Akıtılan Kan Asla Temizlenemez
Baktash Abtin’e ithaf edilen bu ikinci performans, Bozorg’un kırmızı bir suya buladığı ayaklarının izini Washington DC sokaklarına bırakmasının ardından, Sadr ile Michelango’nun Pieta Heykeli’ni yeniden canlandırarak, İran’daki mücadeleye referans vermesiyle sonlanıyor.
Seçim Paradoksu
Sadr’ın 100’den fazla kıyafeti elleriyle birbirine diktiği, her birine kestiği kendi saçlarından bir tutam ve bir de mermi iliştirdiği, uzun süreli bir enstalasyon. Kıyafetleri sebebiyle sorgulanan ve işkence gören insanlara referans veren yerleştirme ABD’de sergilenmişti.
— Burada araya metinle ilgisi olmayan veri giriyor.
(** * Substack reader: fetcher, cover renderer and packager of [App.py]

    A shallow embedding of the three pipeline stages of [App.py]
    ([get_substack_api_data], [generate_cover], [create_epub]) and the
    properties of its specification.

    Python strings are modelled as [string] (the UTF-8 bytes of the text):
    every separator the program searches for is ASCII, so cutting the bytes
    cuts the text at the same places.  Values decoded from JSON keep their
    dynamic type ([jvalue]); an operation Python would refuse raises, which is
    a [Raise] carrying [str(e)]. *)

From Stdlib Require Import String Ascii List ZArith Lia Bool Floats.
From Stdlib Require Strings.Byte.
Import ListNotations.
Open Scope string_scope.
Open Scope Z_scope.

(** ** Results of fallible Python code *)

Inductive result (A : Type) : Type :=
| Ok (a : A)
| Raise (msg : string).
Arguments Ok {A} a.
Arguments Raise {A} msg.

Definition rbind {A B} (r : result A) (k : A -> result B) : result B :=
  match r with
  | Ok a => k a
  | Raise m => Raise m
  end.

(** Every exception the result may hold has a non-empty text. *)
Definition described {A : Type} (r : result A) : Prop :=
  forall m, r = Raise m -> m <> "".

Declare Scope res_scope.
Delimit Scope res_scope with res.
Notation "x <- c ;; k" := (rbind c (fun x => k))
  (at level 61, c at next level, right associativity) : res_scope.

(** ** Python [str] operations *)
Module PyStr.

(** The quote and newline characters, written by code. *)
Definition dq : string := String (ascii_of_nat 34) "".
Definition nl : string := String (ascii_of_nat 10) "".

(** [s.startswith(p)] *)
Fixpoint startswith (p s : string) : bool :=
  match p, s with
  | EmptyString, _ => true
  | String a p', String b s' => if Ascii.eqb a b then startswith p' s' else false
  | String _ _, EmptyString => false
  end.

(** [sep in s] *)
Fixpoint contains (sep s : string) : bool :=
  match s with
  | EmptyString => startswith sep s
  | String _ s' => startswith sep s || contains sep s'
  end.

(** [s.split(sep)] for a non-empty [sep]: the occurrences of [sep] are
    taken from the left and do not overlap.  [skip] counts the characters
    of a separator that is being stepped over. *)
Fixpoint split_from (sep s : string) (skip : nat) : list string :=
  match s with
  | EmptyString => [EmptyString]
  | String c s' =>
      match skip with
      | S k => split_from sep s' k
      | O =>
          if startswith sep s
          then EmptyString :: split_from sep s' (Nat.pred (String.length sep))
          else match split_from sep s' O with
               | h :: t => String c h :: t
               | [] => [String c EmptyString]
               end
      end
  end.

Definition split (sep s : string) : list string := split_from sep s O.

(** [s.replace(old, new)] for a non-empty [old]. *)
Fixpoint replace_from (old new s : string) (skip : nat) : string :=
  match s with
  | EmptyString => EmptyString
  | String c s' =>
      match skip with
      | S k => replace_from old new s' k
      | O =>
          if startswith old s
          then new ++ replace_from old new s' (Nat.pred (String.length old))
          else String c (replace_from old new s' O)
      end
  end.

Definition replace (old new s : string) : string := replace_from old new s O.

(** [l[i]]: an [IndexError] out of range. *)
Definition item (l : list string) (i : nat) : result string :=
  match nth_error l i with
  | Some x => Ok x
  | None => Raise "list index out of range"
  end.

(** Decimal digits of a natural number, most significant first. *)
Fixpoint digits_fuel (fuel n : nat) (acc : string) : string :=
  match fuel with
  | O => acc
  | S f =>
      let d := String (ascii_of_nat (48 + Nat.modulo n 10)) acc in
      match Nat.div n 10 with
      | O => d
      | q => digits_fuel f q d
      end
  end.

Definition of_nat (n : nat) : string := digits_fuel (S n) n "".

(** [str(z)] for an [int]. *)
Definition of_Z (z : Z) : string :=
  match z with
  | Z0 => "0"
  | Zpos p => of_nat (Pos.to_nat p)
  | Zneg p => "-" ++ of_nat (Pos.to_nat p)
  end.

End PyStr.

(** ** Values decoded from JSON, with Python's dynamic operations *)

#[warnings="-register-all"]
Inductive jvalue : Type :=
| JNull
| JBool (b : bool)
| JInt (z : Z)
| JFloat (f : float)
| JStr (s : string)
| JArr (l : list jvalue)
| JObj (kv : list (string * jvalue)).

Module Py.

(** [type(v).__name__] *)
Definition type_name (v : jvalue) : string :=
  match v with
  | JNull => "NoneType"
  | JBool _ => "bool"
  | JInt _ => "int"
  | JFloat _ => "float"
  | JStr _ => "str"
  | JArr _ => "list"
  | JObj _ => "dict"
  end.

(** [bool(v)]: the test of [if v:] and [not v]. *)
Definition truthy (v : jvalue) : bool :=
  match v with
  | JNull => false
  | JBool b => b
  | JInt z => negb (z =? 0)
  | JFloat f => negb (PrimFloat.eqb f PrimFloat.zero)
  | JStr s => negb (String.eqb s "")
  | JArr l => match l with [] => false | _ => true end
  | JObj kv => match kv with [] => false | _ => true end
  end.

(** A key of a decoded object. *)
Fixpoint lookup (k : string) (kv : list (string * jvalue)) : option jvalue :=
  match kv with
  | [] => None
  | (k', v) :: rest => if String.eqb k k' then Some v else lookup k rest
  end.

Definition no_attribute (v : jvalue) (attr : string) : string :=
  "'" ++ type_name v ++ "' object has no attribute '" ++ attr ++ "'".

Definition lookup_default (k : string) (default : jvalue) (kv : list (string * jvalue)) : jvalue :=
  match lookup k kv with
  | Some v => v
  | None => default
  end.

(** [d.get(key, default)]: only a dict has [get]. *)
Definition get (d : jvalue) (key : string) (default : jvalue) : result jvalue :=
  match d with
  | JObj kv => Ok (lookup_default key default kv)
  | _ => Raise (no_attribute d "get")
  end.

(** [v[0]].  A decoded object has string keys only, so [0] is a
    [KeyError], whose text is the key.  The first character of a string is
    given by its first byte: the callers only ask it for [get], which no
    string has. *)
Definition getitem0 (v : jvalue) : result jvalue :=
  match v with
  | JArr [] => Raise "list index out of range"
  | JArr (x :: _) => Ok x
  | JStr EmptyString => Raise "string index out of range"
  | JStr (String c _) => Ok (JStr (String c EmptyString))
  | JObj _ => Raise "0"
  | _ => Raise ("'" ++ type_name v ++ "' object is not subscriptable")
  end.

Fixpoint chars (s : string) : list jvalue :=
  match s with
  | EmptyString => []
  | String c s' => JStr (String c EmptyString) :: chars s'
  end.

(** The elements a [for] loop visits: the items of a list, the keys of a
    dict, the characters of a string. *)
Definition iter (v : jvalue) : result (list jvalue) :=
  match v with
  | JArr l => Ok l
  | JObj kv => Ok (map (fun p => JStr (fst p)) kv)
  | JStr s => Ok (chars s)
  | _ => Raise ("'" ++ type_name v ++ "' object is not iterable")
  end.

(** [v.replace(old, new)]: only a string has [replace]. *)
Definition replace (v : jvalue) (old new : string) : result string :=
  match v with
  | JStr s => Ok (PyStr.replace old new s)
  | _ => Raise (no_attribute v "replace")
  end.

Section Repr.
(** [repr(v)] of CPython, used for floats, containers and quoted strings. *)
Variable py_repr : jvalue -> string.

(** [str(v)], which is what an f-string field [{v}] inserts. *)
Definition str (v : jvalue) : string :=
  match v with
  | JStr s => s
  | JNull => "None"
  | JBool true => "True"
  | JBool false => "False"
  | JInt z => PyStr.of_Z z
  | _ => py_repr v
  end.
End Repr.

End Py.

(** ** [datetime.fromisoformat] and [strftime] *)

(** Modelled from the Python documentation: [datetime] is the standard
    library's, not this repository's.  [fromisoformat] accepts the format
    [YYYY-MM-DD[*HH[:MM[:SS[.fff[fff]]]]][+HH:MM[:SS[.ffffff]]]], where [*]
    is any one character, and then builds the [datetime], which checks the
    range of every field.  Python 3.11 accepts further ISO 8601 forms:
    what it reads of them is a parameter of [fromisoformat]. *)
Module PyDatetime.

Record datetime : Type := {
  year : Z; month : Z; day : Z;
  hour : Z; minute : Z; second : Z; microsecond : Z;
  (** the UTC offset, in microseconds, of an aware value *)
  utcoffset : option Z
}.

Definition digit (c : ascii) : option Z :=
  let n := nat_of_ascii c in
  if (48 <=? n)%nat && (n <=? 57)%nat then Some (Z.of_nat (n - 48)) else None.

(** Exactly [n] decimal digits. *)
Fixpoint digits (n : nat) (s : string) (acc : Z) : option (Z * string) :=
  match n with
  | O => Some (acc, s)
  | S k =>
      match s with
      | String c s' =>
          match digit c with
          | Some d => digits k s' (acc * 10 + d)
          | None => None
          end
      | EmptyString => None
      end
  end.

Definition expect (c : ascii) (s : string) : option string :=
  match s with
  | String c' s' => if Ascii.eqb c c' then Some s' else None
  | EmptyString => None
  end.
Cannot Unsee sergisi, açtığı karşılaşma alanı ve gündelik hayatımızda yarattığı kesikle kaybetmeye direnmeye, inada, yasa ve geride kalan lekeye dair kucağımıza, öyle bir çırpıda cevaplayamacağımız onca soru bırakıyor şüphesiz. Hâliyle bakışımızı değiştirmemesi de görülmemiş kabul edilmesi de pek mümkün değil.